◆ DATA TO USE:
(** "setup char len", "setup stopbits", "setup parity": [None] where the
    source throws. *)
Definition char_len (bytesize : bytesize_t) (options : termios) : option termios :=
  let options := set_c_cflag (flag_andnot (c_cflag options) CSIZE) options in
  match bytesize with
  | eightbits => Some (set_c_cflag (flag_or (c_cflag options) CS8) options)
  | sevenbits => Some (set_c_cflag (flag_or (c_cflag options) CS7) options)
  | sixbits => Some (set_c_cflag (flag_or (c_cflag options) CS6) options)
  | fivebits => Some (set_c_cflag (flag_or (c_cflag options) CS5) options)
  | bytesize_out_of_enum => None
  end.

Definition stop_bits (stopbits : stopbits_t) (options : termios) : option termios :=
  match stopbits with
  | stopbits_one => Some (set_c_cflag (flag_andnot (c_cflag options) CSTOPB) options)
  | stopbits_one_point_five => Some (set_c_cflag (flag_or (c_cflag options) CSTOPB) options)
  | stopbits_two => Some (set_c_cflag (flag_or (c_cflag options) CSTOPB) options)
  | stopbits_out_of_enum => None
  end.

Definition parity_bits (parity : parity_t) (options : termios) : option termios :=
  let options := set_c_iflag (flag_andnot (c_iflag options) (Z.lor INPCK ISTRIP)) options in
  match parity with
  | parity_none =>
      Some (set_c_cflag (flag_andnot (c_cflag options) (Z.lor PARENB PARODD)) options)
  | parity_even =>
      let options := set_c_cflag (flag_andnot (c_cflag options) PARODD) options in
      Some (set_c_cflag (flag_or (c_cflag options) PARENB) options)
  | parity_odd =>
      Some (set_c_cflag (flag_or (c_cflag options) (Z.lor PARENB PARODD)) options)
  | parity_mark | parity_space | parity_out_of_enum => None
  end.

(** "setup flow control": three independent tests of [flowcontrol_]. *)
Definition resolve_flowcontrol : M unit :=
  flowcontrol <- member flowcontrol_ ;;
  (match flowcontrol with
   | flowcontrol_none => assign (set_xonxoff_ false) ;; assign (set_rtscts_ false)
   | _ => ret tt
   end) ;;
  (match flowcontrol with
   | flowcontrol_software => assign (set_xonxoff_ true) ;; assign (set_rtscts_ false)
   | _ => ret tt
   end) ;;
  (match flowcontrol with
   | flowcontrol_hardware => assign (set_xonxoff_ false) ;; assign (set_rtscts_ true)
   | _ => ret tt
   end).

(** "xonxoff" and "rtscts" *)
Definition flow_bits (xonxoff rtscts : bool) (options : termios) : termios :=
  let options :=
    if xonxoff
    then set_c_iflag (flag_or (c_iflag options) (Z.lor IXON IXOFF)) options
    else set_c_iflag
           (flag_andnot (c_iflag options) (Z.lor IXON (Z.lor IXOFF (opt_bits IXANY))))
           options in
  if rtscts
  then set_c_cflag (flag_or (c_cflag options) CRTSCTS) options
  else set_c_cflag (flag_andnot (c_cflag options) CRTSCTS) options.

(** [c_cc[VMIN] = 0; c_cc[VTIME] = 0]: both indices lie inside the
    array, whose length the platform fixes. *)
Definition polling_read (options : termios) : termios :=
  set_c_cc (<[VTIME := 0]> (<[VMIN := 0]> (c_cc options))) options.

Definition or_throw {A} (o : option A) (e : exn) : M A :=
  match o with Some a => ret a | None => throw e end.

Definition reconfigurePort : M unit :=
  fd <- member fd_ ;;
  if fd =? -1 then
    throw (IOException_what "Invalid file descriptor, is the serial port open?")
  else
  '(r, options) <- call (tcgetattr fd) ;;
  if r =? -1 then throw (IOException_what "::tcgetattr") else
  let options := raw_mode options in
  baudrate <- member baudrate_ ;;
  options <- (match standard_baud baudrate with
              | Some baud => ret (set_speed options baud)
              | None => set_custom_baud fd baudrate ;; ret options
              end) ;;
  bytesize <- member bytesize_ ;;
  options <- or_throw (char_len bytesize options) (invalid_argument "invalid char len") ;;
  stopbits <- member stopbits_ ;;
  options <- or_throw (stop_bits stopbits options) (invalid_argument "invalid stop bit") ;;
  parity <- member parity_ ;;
  options <- or_throw (parity_bits parity options) (invalid_argument "invalid parity") ;;
  resolve_flowcontrol ;;
  xonxoff <- member xonxoff_ ;;
  rtscts <- member rtscts_ ;;
  let options := polling_read (flow_bits xonxoff rtscts options) in
  call (tcsetattr fd options) ;;
  ret tt.

(** *** open, close, isOpen *)

(** [open] calls itself when [::open] was interrupted; [fuel] bounds the
    depth of that recursion. *)
Fixpoint open (fuel : nat) : M unit :=
  match fuel with
  | O => out_of_fuel
  | S fuel' =>
      port <- member port_ ;;
      if empty port then throw (invalid_argument "Empty port is invalid.") else
      is_open <- member is_open_ ;;
      if is_open then throw (SerialException "Serial port already open.") else
      fd <- call (sys_open port) ;;
      assign (set_fd_ fd) ;;
      (if fd =? -1 then
         e <- get_errno ;;
         if e =? EINTR then open fuel'
         else if (e =? ENFILE) || (e =? EMFILE)
         then throw (IOException_what "Too many file handles open.")
         else throw (IOException_errno e)
       else
         reconfigurePort ;;
         assign (set_is_open_ true))
  end.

◆ ASSIGNMENT: Retype the material word for word. Add nothing to it.

◆ OUTPUT BELOW:
(** "setup char len", "setup stopbits", "setup parity": [None] where the
    source throws. *)
Definition char_len (bytesize : bytesize_t) (options : termios) : option termios :=
  let options := set_c_cflag (flag_andnot (c_cflag options) CSIZE) options in
  match bytesize with
  | eightbits => Some (set_c_cflag (flag_or (c_cflag options) CS8) options)
  | sevenbits => Some (set_c_cflag (flag_or (c_cflag options) CS7) options)
  | sixbits => Some (set_c_cflag (flag_or (c_cflag options) CS6) options)
  | fivebits => Some (set_c_cflag (flag_or (c_cflag options) CS5) options)
  | bytesize_out_of_enum => None
  end.

Definition stop_bits (stopbits : stopbits_t) (options : termios) : option termios :=
  match stopbits with
  | stopbits_one => Some (set_c_cflag (flag_andnot (c_cflag options) CSTOPB) options)
  | stopbits_one_point_five => Some (set_c_cflag (flag_or (c_cflag options) CSTOPB) options)
  | stopbits_two => Some (set_c_cflag (flag_or (c_cflag options) CSTOPB) options)
  | stopbits_out_of_enum => None
  end.

Definition parity_bits (parity : parity_t) (options : termios) : option termios :=
  let options := set_c_iflag (flag_andnot (c_iflag options) (Z.lor INPCK ISTRIP)) options in
  match parity with
  | parity_none =>
      Some (set_c_cflag (flag_andnot (c_cflag options) (Z.lor PARENB PARODD)) options)
  | parity_even =>
      let options := set_c_cflag (flag_andnot (c_cflag options) PARODD) options in
      Some (set_c_cflag (flag_or (c_cflag options) PARENB) options)
  | parity_odd =>
      Some (set_c_cflag (flag_or (c_cflag options) (Z.lor PARENB PARODD)) options)
  | parity_mark | parity_space | parity_out_of_enum => None
  end.

(** "setup flow control": three independent tests of [flowcontrol_]. *)
Definition resolve_flowcontrol : M unit :=
  flowcontrol <- member flowcontrol_ ;;
  (match flowcontrol with
   | flowcontrol_none => assign (set_xonxoff_ false) ;; assign (set_rtscts_ false)
   | _ => ret tt
   end) ;;
  (match flowcontrol with
   | flowcontrol_software => assign (set_xonxoff_ true) ;; assign (set_rtscts_ false)
   | _ => ret tt
   end) ;;
  (match flowcontrol with
   | flowcontrol_hardware => assign (set_xonxoff_ false) ;; assign (set_rtscts_ true)
   | _ => ret tt
   end).

(** "xonxoff" and "rtscts" *)
Definition flow_bits (xonxoff rtscts : bool) (options : termios) : termios :=
  let options :=
    if xonxoff
    then set_c_iflag (flag_or (c_iflag options) (Z.lor IXON IXOFF)) options
    else set_c_iflag
           (flag_andnot (c_iflag options) (Z.lor IXON (Z.lor IXOFF (opt_bits IXANY))))
           options in
  if rtscts
  then set_c_cflag (flag_or (c_cflag options) CRTSCTS) options
  else set_c_cflag (flag_andnot (c_cflag options) CRTSCTS) options.

(** [c_cc[VMIN] = 0; c_cc[VTIME] = 0]: both indices lie inside the
    array, whose length the platform fixes. *)
Definition polling_read (options : termios) : termios :=
  set_c_cc (<[VTIME := 0]> (<[VMIN := 0]> (c_cc options))) options.

Definition or_throw {A} (o : option A) (e : exn) : M A :=
  match o with Some a => ret a | None => throw e end.

Definition reconfigurePort : M unit :=
  fd <- member fd_ ;;
  if fd =? -1 then
    throw (IOException_what "Invalid file descriptor, is the serial port open?")
  else
  '(r, options) <- call (tcgetattr fd) ;;
  if r =? -1 then throw (IOException_what "::tcgetattr") else
  let options := raw_mode options in
  baudrate <- member baudrate_ ;;
  options <- (match standard_baud baudrate with
              | Some baud => ret (set_speed options baud)
              | None => set_custom_baud fd baudrate ;; ret options
              end) ;;
  bytesize <- member bytesize_ ;;
  options <- or_throw (char_len bytesize options) (invalid_argument "invalid char len") ;;
  stopbits <- member stopbits_ ;;
  options <- or_throw (stop_bits stopbits options) (invalid_argument "invalid stop bit") ;;
  parity <- member parity_ ;;
  options <- or_throw (parity_bits parity options) (invalid_argument "invalid parity") ;;
  resolve_flowcontrol ;;
  xonxoff <- member xonxoff_ ;;
  rtscts <- member rtscts_ ;;
  let options := polling_read (flow_bits xonxoff rtscts options) in
  call (tcsetattr fd options) ;;
  ret tt.

(** *** open, close, isOpen *)

(** [open] calls itself when [::open] was interrupted; [fuel] bounds the
    depth of that recursion. *)
Fixpoint open (fuel : nat) : M unit :=
  match fuel with
  | O => out_of_fuel
  | S fuel' =>
      port <- member port_ ;;
      if empty port then throw (invalid_argument "Empty port is invalid.") else
      is_open <- member is_open_ ;;
      if is_open then throw (SerialException "Serial port already open.") else
      fd <- call (sys_open port) ;;
      assign (set_fd_ fd) ;;
      (if fd =? -1 then
         e <- get_errno ;;
         if e =? EINTR then open fuel'
         else if (e =? ENFILE) || (e =? EMFILE)
         then throw (IOException_what "Too many file handles open.")
         else throw (IOException_errno e)
       else
         reconfigurePort ;;
         assign (set_is_open_ true))
  end.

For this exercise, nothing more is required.